Copy each line below that has "raises".

Stored items:
===

(** [c * n] for a character [c]. *)
Fixpoint repeat (c : ascii) (n : nat) : string :=
  match n with
  | O => EmptyString
  | S n' => String c (repeat c n')
  end.

(** ['%d' % n] for a natural number. *)
Definition fmt_d (n : nat) : string := NilEmpty.string_of_uint (Nat.to_uint n).

End PyStr.

(** ** utils.py *)

Inductive pyexn : Type :=
  | IndexError
  | KeyError
  | AttributeError
  | ValueError
  | Py4JJavaError.

Inductive result (A : Type) : Type :=
  | Ret (a : A)
  | Raise (e : pyexn).
Arguments Ret {A} a.
Arguments Raise {A} e.

Definition newline : ascii := ascii_of_nat 10.

(** [re.findall(r'^([A-H][0-9]{1,2})-Site_([0-9]+)$', label)]: the pattern is
    anchored at the start, so there is at most one match; each repetition is
    followed by a character outside its class, so the greedy choice is the
    only one that can succeed; [$] holds at the end of the string and just
    before a newline that ends the string. *)
Definition findall_hcs_site_label (label : string) : list (string * string) :=
  match label with
  | EmptyString => []
  | String row rest =>
      if PyStr.is_row row then
        match PyStr.span_upto 2 PyStr.is_digit rest with
        | (EmptyString, _) => []
        | (cols, rest1) =>
            match PyStr.strip_prefix "-Site_" rest1 with
            | None => []
            | Some rest2 =>
                match PyStr.span_upto (String.length rest2) PyStr.is_digit rest2 with
                | (EmptyString, _) => []
                | (digits, EmptyString) => [(String row cols, digits)]
                | (digits, String c EmptyString) =>
                    if Ascii.eqb c newline then [(String row cols, digits)] else []
                | (_, _) => []
                end
            end
        end
      else []
  end.

(** [int(s)] on a string of ASCII digits: CPython refuses, with ValueError,
    to convert a string of more digits than [sys.get_int_max_str_digits()],
    the leading zeros counted. *)
Definition py_int (s : string) : result Z :=
  if (String.length s <=? PyStr.int_max_str_digits)%nat then Ret (PyStr.int s)
  else Raise ValueError.

(** [parse_hcs_site_label]: [result[0]] raises IndexError on the empty
    list, and [int(site_num)] raises ValueError on too many digits. *)
Definition parse_hcs_site_label (label : string) : result (string * Z) :=
  match findall_hcs_site_label label with
  | [] => Raise IndexError
  | (well_id, site_num) :: _ =>
      match py_int site_num with
      | Ret site_num => Ret (well_id, site_num)
      | Raise e => Raise e
      end
  end.

(** The labels the pattern [^([A-H][0-9]{1,2})-Site_([0-9]+)$] accepts, with
    the text of its two groups: a row letter and one or two digits, the
    literal [-Site_], one or more digits, and then the end of the string
    (for Python's [$], possibly before one final newline). *)
Definition hcs_site_pattern (label well_id site_digits : string) : Prop :=
  exists (row : ascii) (cols eol : string),
    well_id = String row cols /\
    PyStr.is_row row = true /\
    (String.length cols = 1%nat \/ String.length cols = 2%nat) /\
    PyStr.all_chars PyStr.is_digit cols = true /\
    site_digits <> EmptyString /\
    PyStr.all_chars PyStr.is_digit site_digits = true /\
    (eol = EmptyString \/ eol = String newline EmptyString) /\
    label = (well_id +:+ "-Site_" +:+ site_digits +:+ eol).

===

EXERCISE SOLUTION:
(** [parse_hcs_site_label]: [result[0]] raises IndexError on the empty
    list, and [int(site_num)] raises ValueError on too many digits. *)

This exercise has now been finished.